Prompt
Exactly the lines below from the one with "if (container_start <=?" up to and including the one with "Definition bdev_inc_ref (p" make up the answer, with nothing else added.

(Material supplied)

(* ===== verification/Bdevs.v ===== *)
(** The list of block devices with its reference counts ([lib/bio/bio.c]) and
    subdevices ([lib/bio/subdev.c]), over an allocator.  Each function holds the
    lock of the list or changes one count, so it is atomic. *)
From S2P Require Import Prelude Pow2 BlockDev Bio WaitLib.
Local Open Scope Z_scope.

Module Bdevs.
Import Pow2 BlockDev WaitLib.

Record bio_erase_geometry_info_t := MkGeometry { geo_start : Z; geo_size : Z; geo_erase_size : Z; geo_erase_shift : Z }.

(** A [bdev_t], and of a [subdev_t] its parent and offset.  The name of [dev] is
    the string at [d_name]; [d_subdev] says that the close hook is
    [subdev_close], else there is none.  The geometry is a list, a null pointer
    or a count of 0 the empty one. *)
Record device := MkDevice {
  dev : bdev_t;
  d_name : Z;
  d_geometry : list bio_erase_geometry_info_t;
  d_subdev : bool;
  d_parent : Z;
  d_offset : Z
}.

Definition set_ref (x : Z) (d : device) : device :=
  let b := dev d in
  MkDevice (MkBdev x (name b) (total_size b) (block_size b) (block_shift b) (block_count b) (max_blkcnt_per_cmd b) (erase_byte b)
    (erase_size b) (flags b)) (d_name d) (d_geometry d) (d_subdev d) (d_parent d) (d_offset d).
Definition set_parent (x : Z) (d : device) : device :=
  MkDevice (dev d) (d_name d) (d_geometry d) (d_subdev d) x (d_offset d).
Definition sizeof_subdev_t : Z := 296.

Record bdevs := MkBdevs { b_devs : gmap Z device; b_names : gmap Z (list Z); b_list : list Z }.
Definition with_devs x s := MkBdevs x (b_names s) (b_list s).
Definition with_names x s := MkBdevs (b_devs s) x (b_list s).
Definition with_blist x s := MkBdevs (b_devs s) (b_names s) x.

Definition bio_contains_range (container_start container_len contained_start contained_len : Z) : option bool :=
  let container_end := u64 (container_start + container_len) in
  let contained_end := u64 (contained_start + contained_len) in
  if (container_start <=? container_end) && (contained_start <=? contained_end)
  then Some ((container_start <=? contained_start) && (contained_end <=? container_end)) else None.

Section bdevs.
Context {H : Type} `{!AllocOps H}.

Record world := MkWorld { w_bdevs : bdevs; w_heap : H }.
Abbreviation B := (M world).

Definition on_heap {A} (m : M H A) : B A := fun w =>
  match m (w_heap w) with Some (a, h) => Some (a, MkWorld (w_bdevs w) h) | None => None end.
Definition upd_bdevs (f : bdevs -> bdevs) : B unit := modify (fun w => MkWorld (f (w_bdevs w)) (w_heap w)).
Definition dev_at (p : Z) : B device := deref (fun w => b_devs (w_bdevs w) !! p).
Definition set_dev (p : Z) (d : device) : B unit := upd_bdevs (fun s => with_devs (<[p := d]> (b_devs s)) s).
Definition upd_dev (p : Z) (f : device -> device) : B unit := d ← dev_at p; set_dev p (f d).
(** The string at an address. *)
Definition string_at (p : Z) : B (list Z) := deref (fun w => b_names (w_bdevs w) !! p).

Definition strdup (nm : list Z) : B Z :=
  copy ← on_heap (malloc (Z.of_nat (length nm) + 1));
  if copy =? 0 then mret 0 else _ ← upd_bdevs (fun s => with_names (<[copy := nm]> (b_names s)) s); mret copy.
Definition free_string (p : Z) : B unit :=
  if p =? 0 then mret tt else
  _ ← string_at p; _ ← upd_bdevs (fun s => with_names (delete p (b_names s)) s); on_heap (free p).

Definition bdev_inc_ref (p : Z) : B unit := upd_dev p (fun d => set_ref (s32 (ref (dev d) + 1)) d).

(** The close hook of a subdevice closes its parent. *)
Fixpoint bdev_dec_ref (fuel : nat) (p : Z) : B unit :=
  match fuel with
  | O => fault
  | S fuel =>
      d ← dev_at p;
      let oldval := ref (dev d) in
      _ ← upd_dev p (set_ref (s32 (oldval - 1)));
      if oldval =? 1 then
        _ ← (if d_subdev d then
               d ← dev_at p;
               _ ← assert_ (negb (d_parent d =? 0));
               _ ← bdev_dec_ref fuel (d_parent d);
               upd_dev p (set_parent 0)
             else mret tt);
        d ← dev_at p;
        free_string (d_name d)
      else mret tt
  end.
Definition dec_ref (p : Z) : B unit := fun w => bdev_dec_ref (S (size (b_devs (w_bdevs w)))) p w.

(** The loop of [bio_open]. *)
Fixpoint find_open (l : list Z) (nm : list Z) : B Z :=
  match l with
  | [] => mret 0
  | entry :: l =>
      d ← dev_at entry;
      _ ← assert_ (0 <? ref (dev d));
      s ← string_at (d_name d);
      if bool_decide (s = nm) then _ ← bdev_inc_ref entry; mret entry else find_open l nm
  end.
Definition bio_open (nm : list Z) : B Z := l ← gets (fun w => b_list (w_bdevs w)); find_open l nm.

Fixpoint find_prefix (l : list Z) (nm : list Z) : B Z :=
  match l with
  | [] => mret 0
  | entry :: l =>
      d ← dev_at entry;
      s ← string_at (d_name d);
      if bool_decide (take (length nm) s = nm) then mret entry else find_prefix l nm
  end.
Definition bio_get_with_prefix (nm : list Z) : B Z := l ← gets (fun w => b_list (w_bdevs w)); find_prefix l nm.

Definition bio_close (p : Z) : B unit := _ ← assert_ (negb (p =? 0)); dec_ref p.

(** [junk] is what the memory of the structure held. *)
Definition initialize_device (p : Z) (junk : device) (nm : list Z) (block_size block_count : Z)
    (geometry : list bio_erase_geometry_info_t) (flags : Z) : B unit :=
  _ ← assert_ (negb (p =? 0));
  _ ← assert_ (negb (block_size =? 0) && ispow2 (u32 block_size));
  copy ← strdup nm;
  b ← deref (fun _ => Bio.Bio.bio_initialize_bdev (dev junk) nm block_size block_count flags);
  set_dev p (MkDevice b copy geometry false (d_parent junk) (d_offset junk)).

Definition bio_register_device (p : Z) : B unit :=
  _ ← assert_ (negb (p =? 0));
  _ ← bdev_inc_ref p;
  upd_bdevs (fun s => with_blist (b_list s ++ [p]) s).

Definition bio_unregister_device (p : Z) : B unit :=
  _ ← assert_ (negb (p =? 0));
  l ← gets (fun w => b_list (w_bdevs w));
  _ ← assert_ (bool_decide (p ∈ l));
  _ ← upd_bdevs (with_blist (filter (fun q => q ≠ p) l));
  dec_ref p.

(** The first region that contains the range, or the last one. *)
Fixpoint find_geometry (l : list bio_erase_geometry_info_t) (geo : option bio_erase_geometry_info_t) (byte_start byte_size : Z) :
    option (option bio_erase_geometry_info_t) :=
  match l with
  | [] => Some geo
  | g :: l =>
      match bio_contains_range (geo_start g) (geo_size g) byte_start byte_size with
      | None => None
      | Some true => Some (Some g)
      | Some false => find_geometry l (Some g) byte_start byte_size
      end
  end.

(** The checks of the range: the geometry of the subdevice, or an error.  The
    outer [None] is a failed assertion. *)
Definition subdev_geometry (parent : device) (startblock block_count : Z) : option (Z + list bio_erase_geometry_info_t) :=
  if bool_decide (d_geometry parent = []) then
    let endblock := u32 (startblock + block_count) in
    Some (if (endblock <? startblock) || (BlockDev.block_count (dev parent) <? endblock) then inl ERR_INVALID_ARGS else inr [])
  else
    let byte_start := u64 (Z.shiftl startblock (block_shift (dev parent))) in
    let byte_size := u64 (Z.shiftl block_count (block_shift (dev parent))) in
    match find_geometry (d_geometry parent) None byte_start byte_size with
    | None => None
    | Some None => Some (inl ERR_INVALID_ARGS)
    | Some (Some geo) =>
        let erase_mask := u64 (u64 (Z.shiftl 1 (geo_erase_shift geo)) - 1) in
        Some (if negb (Z.land byte_start erase_mask =? 0) || negb (Z.land byte_size erase_mask =? 0) then inl ERR_INVALID_ARGS
              else inr [MkGeometry 0 byte_size (geo_erase_size geo) (geo_erase_shift geo)])
    end.

(** [junk] is the contents of the allocated structure. *)
Definition bio_publish_subdevice (junk : device) (parent_dev subdev : list Z) (startblock block_count : Z) : B Z :=
  parent ← bio_open parent_dev;
  if parent =? 0 then mret ERR_NOT_FOUND
  else
    sub ← on_heap (malloc sizeof_subdev_t);
    if sub =? 0 then _ ← bio_close parent; mret ERR_NO_MEMORY
    else
      d ← dev_at parent;
      g ← deref (fun _ => subdev_geometry d startblock block_count);
      match g with
      | inl err => _ ← bio_close parent; _ ← on_heap (free sub); mret err
      | inr geometry =>
          _ ← initialize_device sub junk subdev (block_size (dev d)) block_count geometry 0;
          _ ← upd_dev sub (fun s => MkDevice (dev s) (d_name s) (d_geometry s) true parent startblock);
          _ ← bio_register_device sub;
          mret NO_ERROR
      end.

End bdevs.

End Bdevs.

(End Material supplied)

Answer space
  if (container_start <=? container_end) && (contained_start <=? contained_end)
  then Some ((container_start <=? contained_start) && (contained_end <=? container_end)) else None.

Section bdevs.
Context {H : Type} `{!AllocOps H}.

Record world := MkWorld { w_bdevs : bdevs; w_heap : H }.
Abbreviation B := (M world).

Definition on_heap {A} (m : M H A) : B A := fun w =>
  match m (w_heap w) with Some (a, h) => Some (a, MkWorld (w_bdevs w) h) | None => None end.
Definition upd_bdevs (f : bdevs -> bdevs) : B unit := modify (fun w => MkWorld (f (w_bdevs w)) (w_heap w)).
Definition dev_at (p : Z) : B device := deref (fun w => b_devs (w_bdevs w) !! p).
Definition set_dev (p : Z) (d : device) : B unit := upd_bdevs (fun s => with_devs (<[p := d]> (b_devs s)) s).
Definition upd_dev (p : Z) (f : device -> device) : B unit := d ← dev_at p; set_dev p (f d).
(** The string at an address. *)
Definition string_at (p : Z) : B (list Z) := deref (fun w => b_names (w_bdevs w) !! p).

Definition strdup (nm : list Z) : B Z :=
  copy ← on_heap (malloc (Z.of_nat (length nm) + 1));
  if copy =? 0 then mret 0 else _ ← upd_bdevs (fun s => with_names (<[copy := nm]> (b_names s)) s); mret copy.
Definition free_string (p : Z) : B unit :=
  if p =? 0 then mret tt else
  _ ← string_at p; _ ← upd_bdevs (fun s => with_names (delete p (b_names s)) s); on_heap (free p).

Definition bdev_inc_ref (p : Z) : B unit := upd_dev p (fun d => set_ref (s32 (ref (dev d) + 1)) d).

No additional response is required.